Lemma view_upd first a va pa b ph : loaded first a -> translate a va = Some pa -> view (upd pa b ph) a = <[va := b]> (view ph a).
Proof.
  intros Hl Ht. apply map_eq. intros va'. rewrite view_lookup. destruct (decide (va = va')) as [<-|Hne].
  - rewrite lookup_insert_eq, Ht. cbn. unfold upd. by rewrite bool_decide_eq_true_2.
  - rewrite lookup_insert_ne, view_lookup by done. destruct (translate a va') as [pa'|] eqn:Ht'; [|done]. cbn. unfold upd.
    rewrite bool_decide_eq_false_2; [done|]. intros ->. by eapply Hne, translate_inj.
Qed.

Lemma view_upd_other s p a q b va pa x :
  vm_inv s -> spaces s !! p = Some a -> spaces s !! q = Some b -> is_loaded a -> is_loaded b -> p ≠ q -> translate a va = Some pa ->
  view (upd pa x (phys s)) b = view (phys s) b.
Proof.
  intros Hi Ha Hb Hla Hlb Hne Ht. apply view_ext. intros va' pa' Ht'. unfold upd. rewrite bool_decide_eq_false_2; [done|].
  intros ->. destruct (translate_frame _ _ _ Ht) as (r & _ & Hf). destruct (translate_frame _ _ _ Ht') as (r' & _ & Hf').
  pose proof (i_apart _ Hi p a r q b r' Ha Hb Hla Hlb Hne) as Hap. unfold apart in Hap. lia.
Qed.

Lemma procs_upd s p a va pa b :
  vm_inv s -> spaces s !! p = Some a -> is_loaded a -> translate a va = Some pa ->
  procs (set_phys s (upd pa b (phys s))) = <[p := <[va := b]> (view (phys s) a)]> (procs s).
Proof.
  intros Hi Ha Hla Ht. apply map_eq. intros q. unfold procs at 1. rewrite lookup_omap. cbn [spaces phys set_phys].
  destruct (decide (p = q)) as [<-|Hne]; [rewrite lookup_insert_eq|rewrite lookup_insert_ne by done; unfold procs; rewrite lookup_omap].
  - rewrite Ha. cbn [mbind option_bind]. rewrite decide_True by done. f_equal. eapply view_upd; [by eapply i_loaded|done].
  - destruct (spaces s !! q) as [c|] eqn:Hc; [|done]. cbn [mbind option_bind]. case_decide; [|done]. f_equal.
    by eapply (view_upd_other s p a q c).
Qed.

Lemma load_run s a iskern bad va :
  vm_inv s -> spaces s !! vmspace s = Some a -> is_loaded a -> fits_tlb a -> 0 <= va < MIPS_KSEG0 ->
  match view (phys s) a !! va with
  | Some b => exists s', load iskern bad va s = Done (inr (Some b), s') /\ vm_inv s' /\ same_memory s s'
  | None => load iskern bad va s = if iskern && bad then Done (inr None, s) else Panic
  end.
Proof.
  intros Hi Ha Hl Hf Hva. pose proof (access_run s a iskern bad Load va Hi Ha Hl Hf Hva) as Hr. rewrite view_lookup.
  unfold load, mbind, M_bind. destruct (translate a va) as [pa|]; cbn [fmap option_fmap option_map].
  - destruct Hr as (s' & -> & Hi' & Hs). exists s'. split; [|done]. cbn. by rewrite (proj1 (proj2 Hs)).
  - rewrite Hr. by destruct (iskern && bad).
Qed.

Lemma store_run s a iskern bad va b :
  vm_inv s -> spaces s !! vmspace s = Some a -> is_loaded a -> fits_tlb a -> 0 <= va < MIPS_KSEG0 ->
  match view (phys s) a !! va with
  | Some _ => exists s' pa, store iskern bad va b s = Done (inr (Some tt), set_phys s' (upd pa b (phys s'))) /\ vm_inv s' /\
      same_memory s s' /\ translate a va = Some pa
  | None => store iskern bad va b s = if iskern && bad then Done (inr None, s) else Panic
  end.
Proof.
  intros Hi Ha Hl Hf Hva. pose proof (access_run s a iskern bad Store va Hi Ha Hl Hf Hva) as Hr. rewrite view_lookup.
  unfold store, mbind, M_bind. destruct (translate a va) as [pa|]; cbn [fmap option_fmap option_map].
  - destruct Hr as (s' & -> & Hi' & Hs). exists s', pa. done.
  - rewrite Hr. by destruct (iskern && bad).
Qed.

(** ** The abstract machine *)

Inductive vm_op :=
  | Run (v1 sz1 v2 sz2 : Z)        (* a new thread runs a program with two segments *)
  | Fork                           (* [as_copy] of the current space *)
  | Switch (p : Z)
  | Exit
  | Read (va : Z)
  | Write (va b : Z).

Definition op_ok (op : vm_op) : Prop :=
  match op with
  | Run v1 sz1 v2 sz2 => segment_ok v1 sz1 /\ segment_ok v2 sz2 /\ npages v1 sz1 + npages v2 sz2 + DUMBVM_STACKPAGES <= NUM_TLB
  | Read va => 0 <= va < MIPS_KSEG0
  | Write va b => 0 <= va < MIPS_KSEG0
  | _ => True
  end.

(** The memory of each process, and the current one; NULL is a kernel thread. *)
Definition pstate : Type := gmap Z (gmap Z Z) * Z.

Definition program_memory (v1 sz1 v2 sz2 : Z) (va : Z) : Prop :=
  base v1 <= va < base v1 + npages v1 sz1 * PAGE_SIZE \/ base v2 <= va < base v2 + npages v2 sz2 * PAGE_SIZE \/
  USERSTACK - DUMBVM_STACKPAGES * PAGE_SIZE <= va < USERSTACK.

Inductive pstep : vm_op -> pstate -> option Z -> pstate -> Prop :=
  | ps_run v1 sz1 v2 sz2 P c p m : P !! p = None -> p ≠ NULL -> (forall va, is_Some (m !! va) <-> program_memory v1 sz1 v2 sz2 va) ->
      pstep (Run v1 sz1 v2 sz2) (P, c) (Some p) (<[p := m]> P, p)
  | ps_norun v1 sz1 v2 sz2 P c : pstep (Run v1 sz1 v2 sz2) (P, c) None (P, NULL)
  | ps_fork P c p m : P !! c = Some m -> P !! p = None -> p ≠ NULL -> pstep Fork (P, c) (Some p) (<[p := m]> P, c)
  | ps_nofork P c : pstep Fork (P, c) None (P, c)
  | ps_switch P c p : p = NULL \/ is_Some (P !! p) -> pstep (Switch p) (P, c) None (P, p)
  | ps_noswitch P c p : P !! p = None -> pstep (Switch p) (P, c) None (P, c)
  | ps_exit P c : pstep Exit (P, c) None (delete c P, NULL)
  | ps_read va P c : pstep (Read va) (P, c) (P !! c ≫= fun m => m !! va) (P, c)
  | ps_write va b P c m : P !! c = Some m -> is_Some (m !! va) -> pstep (Write va b) (P, c) (Some 0) (<[c := <[va := b]> m]> P, c)
  | ps_nowrite va b P c : (P !! c ≫= fun m => m !! va) = None -> pstep (Write va b) (P, c) None (P, c).

Inductive prun : list vm_op -> pstate -> list (option Z) -> pstate -> Prop :=
  | pr_nil x : prun [] x [] x
  | pr_cons op ops x o y os z : pstep op x o y -> prun ops y os z -> prun (op :: ops) x (o :: os) z.

(** ** The kernel's machine *)

(** [runprogram] with the regions [load_elf] defines. *)
Definition start_program (v1 sz1 v2 sz2 : Z) : VM Z :=
  s ← get;
  _ ← massert (bool_decide (vmspace s = NULL));
  p ← as_create;
  _ ← modify (fun s => set_vmspace s p);
  if bool_decide (p = NULL) then fail ENOMEM else
  _ ← as_activate p;
  _ ← as_define_region p v1 sz1 1 1 1;
  _ ← as_define_region p v2 sz2 1 1 1;
  _ ← as_prepare_load p;
  _ ← as_complete_load p;
  _ ← as_define_stack p;
  mret p.

Definition vm_step (op : vm_op) : VM (option Z) :=
  s ← get;
  match op with
  | Run v1 sz1 v2 sz2 =>
      _ ← switch_in NULL;
      r ← try (start_program v1 sz1 v2 sz2);
      match r with
      | inr p => mret (Some p)
      | inl _ => _ ← exit_space; mret None
      end
  | Fork =>
      if bool_decide (vmspace s = NULL) then mret None else
      r ← try (as_copy (vmspace s));
      mret (match r with inr p => Some p | inl _ => None end)
  | Switch p =>
      if bool_decide (p = NULL) || bool_decide (is_Some (spaces s !! p)) then _ ← switch_in p; mret None else mret None
  | Exit => _ ← exit_space; mret None
  | Read va => if bool_decide (vmspace s = NULL) then mret None else load true true va
  | Write va b =>
      if bool_decide (vmspace s = NULL) then mret None else
      r ← store true true va b;
      mret ((fun _ => 0) <$> r)
  end.

Fixpoint vm_run (ops : list vm_op) : VM (list (option Z)) :=
  match ops with
  | [] => mret []
  | op :: ops => o ← vm_step op; os ← vm_run ops; mret (o :: os)
  end.

(** Between operations every space is loaded and has no more pages than the TLB
    has entries. *)
Definition all_loaded (s : vm) : Prop := forall p a, spaces s !! p = Some a -> is_loaded a /\ fits_tlb a.
Definition settled (s : vm) : Prop := vm_inv s /\ all_loaded s.

Lemma settled_procs s p : settled s -> is_Some (procs s !! p) <-> is_Some (spaces s !! p).
Proof.
  intros [_ Ha]. split.
  - intros [m Hm]. apply procs_Some in Hm as (a & -> & _). eauto.
  - intros [a Hp]. destruct (Ha _ _ Hp) as [Hl _]. rewrite (procs_lookup _ _ a); eauto.
Qed.

Lemma settled_cur s : settled s -> vmspace s ≠ NULL -> exists a, spaces s !! vmspace s = Some a /\ is_loaded a /\ fits_tlb a.
Proof. intros [Hi Ha] Hn. destruct (i_cur _ Hi) as [?|[a Hp]]; [done|]. destruct (Ha _ _ Hp). eauto. Qed.

Lemma procs_NULL s : vm_inv s -> procs s !! NULL = None.
Proof. intros Hi. unfold procs. by rewrite lookup_omap, (i_null _ Hi). Qed.

Lemma wp_switch s p E : settled s ->
  wp (vm_step (Switch p)) (fun o s' => settled s' /\ pstep (Switch p) (procs s, vmspace s) o (procs s', vmspace s')) E s.
Proof.
  intros Hs. unfold vm_step. repeat wp_base. cbn match. destruct (bool_decide (p = NULL) || bool_decide (is_Some (spaces s !! p))) eqn:Hb.
  - wp_base. assert (p = NULL \/ is_Some (spaces s !! p)) as Hp by (apply orb_true_iff in Hb as [Hb|Hb]; apply bool_decide_eq_true in Hb; auto).
    apply wp_switch_in; [apply Hs|done|]. intros s' Hi' Hv Hpr Hm Hsp _. wp_base. split.
    + split; [done|]. intros q a. rewrite Hsp. apply Hs.
    + rewrite Hpr, Hv. constructor. destruct Hp; [by left|right]. by apply settled_procs.
  - wp_base. split; [done|]. apply orb_false_iff in Hb as [_ Hb]. apply bool_decide_eq_false in Hb. constructor.
    apply eq_None_not_Some. by rewrite settled_procs.
Qed.

Lemma wp_exit_space s (Q : unit -> vm -> Prop) E : vm_inv s ->
  (forall s', vm_inv s' -> vmspace s' = NULL -> spaces s' = delete (vmspace s) (spaces s) -> procs s' = delete (vmspace s) (procs s) -> Q tt s') ->
  wp exit_space Q E s.
Proof.
  intros Hi HQ. unfold exit_space. repeat wp_base. case_bool_decide as Hn.
  - wp_base. rewrite Hn in HQ. apply HQ; [done|done| |].
    + by rewrite delete_id by apply Hi.
    + by rewrite delete_id by (by apply procs_NULL).
  - unfold as_destroy. repeat wp_base. apply HQ; [|done|done|].
    + apply (destroy_inv (set_vmspace s NULL)); [|done]. destruct Hi. split; try done; [by left|].
      intros a Ha. cbn [spaces vmspace set_vmspace] in Ha. congruence.
    + apply (destroy_procs (set_vmspace s NULL)).
Qed.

Instructions to follow => Where the line holding "intros Hs. unfold" appears in the listing above, start reproducing exactly, and end with the line holding "Lemma wp_exit_space s".

Your response =>
  intros Hs. unfold vm_step. repeat wp_base. cbn match. destruct (bool_decide (p = NULL) || bool_decide (is_Some (spaces s !! p))) eqn:Hb.
  - wp_base. assert (p = NULL \/ is_Some (spaces s !! p)) as Hp by (apply orb_true_iff in Hb as [Hb|Hb]; apply bool_decide_eq_true in Hb; auto).
    apply wp_switch_in; [apply Hs|done|]. intros s' Hi' Hv Hpr Hm Hsp _. wp_base. split.
    + split; [done|]. intros q a. rewrite Hsp. apply Hs.
    + rewrite Hpr, Hv. constructor. destruct Hp; [by left|right]. by apply settled_procs.
  - wp_base. split; [done|]. apply orb_false_iff in Hb as [_ Hb]. apply bool_decide_eq_false in Hb. constructor.
    apply eq_None_not_Some. by rewrite settled_procs.
Qed.

Lemma wp_exit_space s (Q : unit -> vm -> Prop) E : vm_inv s ->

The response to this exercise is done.